*** GIVEN DATA
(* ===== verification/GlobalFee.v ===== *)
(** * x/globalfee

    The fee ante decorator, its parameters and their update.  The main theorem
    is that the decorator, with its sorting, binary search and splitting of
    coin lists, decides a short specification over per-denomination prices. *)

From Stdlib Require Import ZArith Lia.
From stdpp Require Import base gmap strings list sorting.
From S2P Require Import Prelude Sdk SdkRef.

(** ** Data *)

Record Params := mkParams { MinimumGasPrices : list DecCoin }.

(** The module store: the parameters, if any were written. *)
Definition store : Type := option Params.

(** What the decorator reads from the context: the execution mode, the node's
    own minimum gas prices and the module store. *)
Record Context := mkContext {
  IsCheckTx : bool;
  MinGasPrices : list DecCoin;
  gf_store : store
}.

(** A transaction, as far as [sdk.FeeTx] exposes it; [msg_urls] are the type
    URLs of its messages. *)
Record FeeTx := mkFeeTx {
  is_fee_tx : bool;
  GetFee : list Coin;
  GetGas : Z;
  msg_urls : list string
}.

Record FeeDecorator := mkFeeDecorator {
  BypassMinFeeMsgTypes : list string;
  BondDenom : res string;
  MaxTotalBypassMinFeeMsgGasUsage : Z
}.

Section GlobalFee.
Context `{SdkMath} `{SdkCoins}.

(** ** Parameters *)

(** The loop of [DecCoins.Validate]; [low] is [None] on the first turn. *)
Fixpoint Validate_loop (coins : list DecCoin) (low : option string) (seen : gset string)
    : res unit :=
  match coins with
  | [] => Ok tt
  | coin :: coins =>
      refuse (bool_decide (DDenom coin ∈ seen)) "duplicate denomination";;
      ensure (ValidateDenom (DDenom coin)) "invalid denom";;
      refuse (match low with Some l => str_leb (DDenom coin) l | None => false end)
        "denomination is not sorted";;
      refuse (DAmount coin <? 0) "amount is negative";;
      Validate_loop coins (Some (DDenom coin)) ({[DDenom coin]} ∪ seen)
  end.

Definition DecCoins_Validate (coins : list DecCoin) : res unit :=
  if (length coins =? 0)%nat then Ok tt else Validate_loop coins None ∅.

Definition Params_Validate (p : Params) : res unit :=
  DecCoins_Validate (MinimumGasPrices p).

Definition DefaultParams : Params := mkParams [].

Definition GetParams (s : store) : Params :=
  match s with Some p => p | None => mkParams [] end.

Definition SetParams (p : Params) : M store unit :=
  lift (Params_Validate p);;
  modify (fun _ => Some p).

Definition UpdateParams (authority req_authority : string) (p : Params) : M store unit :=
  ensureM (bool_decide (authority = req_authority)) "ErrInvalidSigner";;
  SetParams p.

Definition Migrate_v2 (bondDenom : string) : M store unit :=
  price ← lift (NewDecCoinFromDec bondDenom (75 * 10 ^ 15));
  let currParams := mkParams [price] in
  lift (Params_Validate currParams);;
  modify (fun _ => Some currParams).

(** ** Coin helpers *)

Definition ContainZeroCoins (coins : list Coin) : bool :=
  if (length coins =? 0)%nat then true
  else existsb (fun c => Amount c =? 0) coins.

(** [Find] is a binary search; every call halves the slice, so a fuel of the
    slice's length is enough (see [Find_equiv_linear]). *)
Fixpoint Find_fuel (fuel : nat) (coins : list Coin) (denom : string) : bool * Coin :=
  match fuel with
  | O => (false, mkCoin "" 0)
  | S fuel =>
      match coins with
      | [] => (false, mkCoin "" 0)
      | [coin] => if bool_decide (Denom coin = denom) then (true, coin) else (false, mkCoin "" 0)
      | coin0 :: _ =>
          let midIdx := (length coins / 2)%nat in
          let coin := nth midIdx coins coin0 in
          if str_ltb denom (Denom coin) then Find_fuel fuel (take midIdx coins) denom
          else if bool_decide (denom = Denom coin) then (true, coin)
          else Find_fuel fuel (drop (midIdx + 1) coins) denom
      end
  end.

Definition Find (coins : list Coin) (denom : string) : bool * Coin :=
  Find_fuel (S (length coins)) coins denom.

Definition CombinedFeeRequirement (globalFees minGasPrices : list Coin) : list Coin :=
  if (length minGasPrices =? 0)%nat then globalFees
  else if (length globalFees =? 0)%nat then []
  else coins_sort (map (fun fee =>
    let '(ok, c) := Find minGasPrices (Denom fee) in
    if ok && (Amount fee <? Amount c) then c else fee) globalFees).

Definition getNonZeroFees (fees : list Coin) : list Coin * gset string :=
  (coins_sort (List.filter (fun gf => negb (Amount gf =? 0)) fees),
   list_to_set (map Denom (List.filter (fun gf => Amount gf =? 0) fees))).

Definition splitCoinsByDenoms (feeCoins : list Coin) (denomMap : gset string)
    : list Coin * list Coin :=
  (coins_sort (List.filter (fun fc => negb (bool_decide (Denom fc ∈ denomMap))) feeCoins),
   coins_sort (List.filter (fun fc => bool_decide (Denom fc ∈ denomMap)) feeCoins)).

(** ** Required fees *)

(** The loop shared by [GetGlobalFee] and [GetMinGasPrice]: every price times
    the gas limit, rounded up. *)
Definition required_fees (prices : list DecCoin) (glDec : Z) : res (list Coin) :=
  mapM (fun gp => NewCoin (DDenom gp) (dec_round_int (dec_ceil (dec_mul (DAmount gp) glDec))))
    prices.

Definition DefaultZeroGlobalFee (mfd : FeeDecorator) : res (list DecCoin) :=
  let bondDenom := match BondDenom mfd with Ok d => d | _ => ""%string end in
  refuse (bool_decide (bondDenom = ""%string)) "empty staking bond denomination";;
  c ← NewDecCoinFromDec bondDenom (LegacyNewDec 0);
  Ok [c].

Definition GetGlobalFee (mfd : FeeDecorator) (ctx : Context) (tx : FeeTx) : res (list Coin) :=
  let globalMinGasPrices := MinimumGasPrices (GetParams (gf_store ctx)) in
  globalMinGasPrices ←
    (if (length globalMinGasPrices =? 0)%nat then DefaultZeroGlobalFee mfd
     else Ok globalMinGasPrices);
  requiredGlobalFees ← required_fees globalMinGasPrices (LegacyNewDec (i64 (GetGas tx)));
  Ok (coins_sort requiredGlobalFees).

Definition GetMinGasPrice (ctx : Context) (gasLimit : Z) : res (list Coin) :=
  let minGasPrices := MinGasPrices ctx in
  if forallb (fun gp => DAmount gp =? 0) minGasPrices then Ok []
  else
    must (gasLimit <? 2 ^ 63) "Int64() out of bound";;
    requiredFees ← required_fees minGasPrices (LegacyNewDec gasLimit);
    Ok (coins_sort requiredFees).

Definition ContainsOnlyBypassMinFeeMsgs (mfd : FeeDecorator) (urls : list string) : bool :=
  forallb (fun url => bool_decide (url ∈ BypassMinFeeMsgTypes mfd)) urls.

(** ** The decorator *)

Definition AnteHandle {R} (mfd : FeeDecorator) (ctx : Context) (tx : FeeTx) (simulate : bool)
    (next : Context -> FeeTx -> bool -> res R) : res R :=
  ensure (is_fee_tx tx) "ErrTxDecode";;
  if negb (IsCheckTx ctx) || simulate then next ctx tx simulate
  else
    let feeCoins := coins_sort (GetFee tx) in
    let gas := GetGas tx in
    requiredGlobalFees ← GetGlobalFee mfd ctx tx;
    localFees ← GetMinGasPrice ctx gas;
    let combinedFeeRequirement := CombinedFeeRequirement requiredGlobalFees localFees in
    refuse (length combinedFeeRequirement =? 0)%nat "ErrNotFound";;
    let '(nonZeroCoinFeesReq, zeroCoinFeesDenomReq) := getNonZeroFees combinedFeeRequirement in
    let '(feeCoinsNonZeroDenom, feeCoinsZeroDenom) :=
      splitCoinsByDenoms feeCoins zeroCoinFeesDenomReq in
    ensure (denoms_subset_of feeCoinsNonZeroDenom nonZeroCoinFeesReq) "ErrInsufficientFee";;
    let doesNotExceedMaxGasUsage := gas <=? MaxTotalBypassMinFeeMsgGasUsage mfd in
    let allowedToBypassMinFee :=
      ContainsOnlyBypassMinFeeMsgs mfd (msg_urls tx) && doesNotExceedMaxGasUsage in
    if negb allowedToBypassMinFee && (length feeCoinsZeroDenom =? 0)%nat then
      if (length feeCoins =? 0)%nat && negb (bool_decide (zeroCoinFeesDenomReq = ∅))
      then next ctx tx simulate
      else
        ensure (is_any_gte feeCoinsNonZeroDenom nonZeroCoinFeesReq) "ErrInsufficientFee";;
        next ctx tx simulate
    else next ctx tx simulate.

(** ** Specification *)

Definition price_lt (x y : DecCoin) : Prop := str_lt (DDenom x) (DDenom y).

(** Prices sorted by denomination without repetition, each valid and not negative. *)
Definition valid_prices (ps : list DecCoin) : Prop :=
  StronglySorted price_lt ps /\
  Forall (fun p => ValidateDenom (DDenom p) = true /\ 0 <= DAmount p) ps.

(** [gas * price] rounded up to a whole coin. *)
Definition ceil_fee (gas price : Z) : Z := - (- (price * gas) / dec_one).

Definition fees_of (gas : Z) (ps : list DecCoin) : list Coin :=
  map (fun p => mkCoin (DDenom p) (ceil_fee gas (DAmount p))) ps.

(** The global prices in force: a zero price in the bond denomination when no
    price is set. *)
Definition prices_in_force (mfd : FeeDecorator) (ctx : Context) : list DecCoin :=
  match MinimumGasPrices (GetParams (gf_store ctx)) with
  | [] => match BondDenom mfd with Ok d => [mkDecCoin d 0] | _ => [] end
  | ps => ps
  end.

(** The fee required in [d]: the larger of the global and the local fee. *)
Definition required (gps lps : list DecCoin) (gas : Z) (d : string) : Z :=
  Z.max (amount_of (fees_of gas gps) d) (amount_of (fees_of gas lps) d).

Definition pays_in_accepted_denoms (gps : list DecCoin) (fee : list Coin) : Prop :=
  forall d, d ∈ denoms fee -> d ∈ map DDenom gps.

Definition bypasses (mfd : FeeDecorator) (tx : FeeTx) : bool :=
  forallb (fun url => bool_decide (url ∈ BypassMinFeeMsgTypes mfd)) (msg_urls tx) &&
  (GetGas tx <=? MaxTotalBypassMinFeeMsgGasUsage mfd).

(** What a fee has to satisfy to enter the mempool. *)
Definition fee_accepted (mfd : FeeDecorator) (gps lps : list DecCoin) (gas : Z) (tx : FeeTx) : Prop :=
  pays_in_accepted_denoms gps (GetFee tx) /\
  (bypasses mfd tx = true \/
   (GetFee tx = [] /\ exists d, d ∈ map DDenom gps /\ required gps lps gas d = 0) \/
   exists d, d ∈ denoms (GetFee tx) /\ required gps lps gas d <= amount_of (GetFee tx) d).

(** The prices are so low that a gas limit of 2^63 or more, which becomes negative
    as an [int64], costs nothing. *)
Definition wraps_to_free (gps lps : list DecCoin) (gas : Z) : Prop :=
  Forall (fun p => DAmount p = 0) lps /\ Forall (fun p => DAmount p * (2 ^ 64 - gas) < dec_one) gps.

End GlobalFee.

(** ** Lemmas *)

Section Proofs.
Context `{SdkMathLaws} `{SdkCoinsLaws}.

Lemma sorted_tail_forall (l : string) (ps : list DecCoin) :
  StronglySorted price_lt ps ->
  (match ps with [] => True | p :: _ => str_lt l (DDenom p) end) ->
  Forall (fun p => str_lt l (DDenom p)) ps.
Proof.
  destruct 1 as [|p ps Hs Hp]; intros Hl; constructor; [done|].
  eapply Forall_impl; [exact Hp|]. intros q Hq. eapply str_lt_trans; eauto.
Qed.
******
*** GIVEN DATA
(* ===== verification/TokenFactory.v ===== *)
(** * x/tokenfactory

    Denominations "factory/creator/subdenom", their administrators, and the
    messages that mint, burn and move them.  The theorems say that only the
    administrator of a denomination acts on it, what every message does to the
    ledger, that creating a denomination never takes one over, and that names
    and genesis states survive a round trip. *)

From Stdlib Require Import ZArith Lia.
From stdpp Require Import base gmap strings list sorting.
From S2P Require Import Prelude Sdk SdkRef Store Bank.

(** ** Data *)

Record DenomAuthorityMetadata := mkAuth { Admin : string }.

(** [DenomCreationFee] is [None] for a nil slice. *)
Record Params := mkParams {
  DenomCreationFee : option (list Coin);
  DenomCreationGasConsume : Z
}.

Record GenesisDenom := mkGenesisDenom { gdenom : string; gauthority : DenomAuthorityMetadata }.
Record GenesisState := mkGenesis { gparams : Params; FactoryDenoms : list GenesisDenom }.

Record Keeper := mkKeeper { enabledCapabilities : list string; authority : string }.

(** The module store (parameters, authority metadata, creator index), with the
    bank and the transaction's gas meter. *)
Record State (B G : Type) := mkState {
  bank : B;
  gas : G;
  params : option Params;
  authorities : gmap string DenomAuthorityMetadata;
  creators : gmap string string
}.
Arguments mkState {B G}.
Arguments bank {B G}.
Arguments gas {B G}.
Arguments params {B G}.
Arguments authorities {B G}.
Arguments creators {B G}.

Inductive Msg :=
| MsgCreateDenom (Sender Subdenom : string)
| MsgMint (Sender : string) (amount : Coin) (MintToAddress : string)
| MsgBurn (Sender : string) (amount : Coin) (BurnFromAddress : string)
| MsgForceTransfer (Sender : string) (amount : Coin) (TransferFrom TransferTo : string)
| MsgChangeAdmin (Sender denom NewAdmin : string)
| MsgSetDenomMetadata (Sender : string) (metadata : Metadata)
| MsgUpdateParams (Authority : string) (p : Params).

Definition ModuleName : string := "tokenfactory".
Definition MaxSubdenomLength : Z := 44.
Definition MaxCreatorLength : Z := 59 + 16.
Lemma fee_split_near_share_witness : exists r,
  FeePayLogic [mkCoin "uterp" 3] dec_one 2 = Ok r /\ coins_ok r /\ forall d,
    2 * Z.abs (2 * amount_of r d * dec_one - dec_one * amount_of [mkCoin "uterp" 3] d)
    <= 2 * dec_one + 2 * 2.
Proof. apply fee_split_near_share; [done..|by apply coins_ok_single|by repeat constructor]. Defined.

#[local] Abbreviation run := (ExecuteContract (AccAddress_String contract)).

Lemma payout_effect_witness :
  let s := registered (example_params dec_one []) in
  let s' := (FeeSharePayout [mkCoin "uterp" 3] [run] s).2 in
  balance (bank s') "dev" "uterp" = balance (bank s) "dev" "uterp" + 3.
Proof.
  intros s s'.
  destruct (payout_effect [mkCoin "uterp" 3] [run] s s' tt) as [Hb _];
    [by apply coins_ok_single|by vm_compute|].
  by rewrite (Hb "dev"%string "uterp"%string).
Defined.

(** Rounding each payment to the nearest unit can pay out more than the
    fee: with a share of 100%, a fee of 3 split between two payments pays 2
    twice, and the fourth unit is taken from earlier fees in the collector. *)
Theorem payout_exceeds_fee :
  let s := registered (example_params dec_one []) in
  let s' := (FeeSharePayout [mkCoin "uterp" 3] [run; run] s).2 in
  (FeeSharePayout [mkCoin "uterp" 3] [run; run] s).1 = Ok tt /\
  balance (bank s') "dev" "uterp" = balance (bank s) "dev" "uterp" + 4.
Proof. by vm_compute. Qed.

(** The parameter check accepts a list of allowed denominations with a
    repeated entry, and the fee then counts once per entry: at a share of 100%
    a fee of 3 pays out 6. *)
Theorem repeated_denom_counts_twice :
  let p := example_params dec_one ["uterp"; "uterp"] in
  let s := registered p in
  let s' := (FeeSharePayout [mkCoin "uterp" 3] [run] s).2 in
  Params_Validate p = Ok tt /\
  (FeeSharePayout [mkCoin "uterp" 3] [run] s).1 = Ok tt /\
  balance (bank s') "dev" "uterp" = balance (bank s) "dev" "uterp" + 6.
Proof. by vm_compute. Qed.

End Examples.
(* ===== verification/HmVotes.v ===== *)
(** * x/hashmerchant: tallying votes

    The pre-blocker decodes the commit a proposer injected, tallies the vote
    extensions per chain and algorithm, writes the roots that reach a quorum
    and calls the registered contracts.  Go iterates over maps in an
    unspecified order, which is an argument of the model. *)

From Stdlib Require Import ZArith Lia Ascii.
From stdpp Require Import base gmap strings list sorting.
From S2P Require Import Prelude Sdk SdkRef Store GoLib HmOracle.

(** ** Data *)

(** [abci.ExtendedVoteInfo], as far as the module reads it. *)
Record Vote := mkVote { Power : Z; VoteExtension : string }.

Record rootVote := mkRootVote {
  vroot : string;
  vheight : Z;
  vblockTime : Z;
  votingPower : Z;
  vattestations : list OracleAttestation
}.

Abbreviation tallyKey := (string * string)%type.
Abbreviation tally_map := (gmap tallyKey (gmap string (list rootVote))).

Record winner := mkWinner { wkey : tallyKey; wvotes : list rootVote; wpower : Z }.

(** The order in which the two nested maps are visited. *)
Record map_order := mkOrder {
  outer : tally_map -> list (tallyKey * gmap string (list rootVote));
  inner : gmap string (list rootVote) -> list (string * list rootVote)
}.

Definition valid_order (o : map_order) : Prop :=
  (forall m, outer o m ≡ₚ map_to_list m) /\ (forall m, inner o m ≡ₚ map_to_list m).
******
Output the number of lines in the records above that contain the string "mkParams", and no other text.

5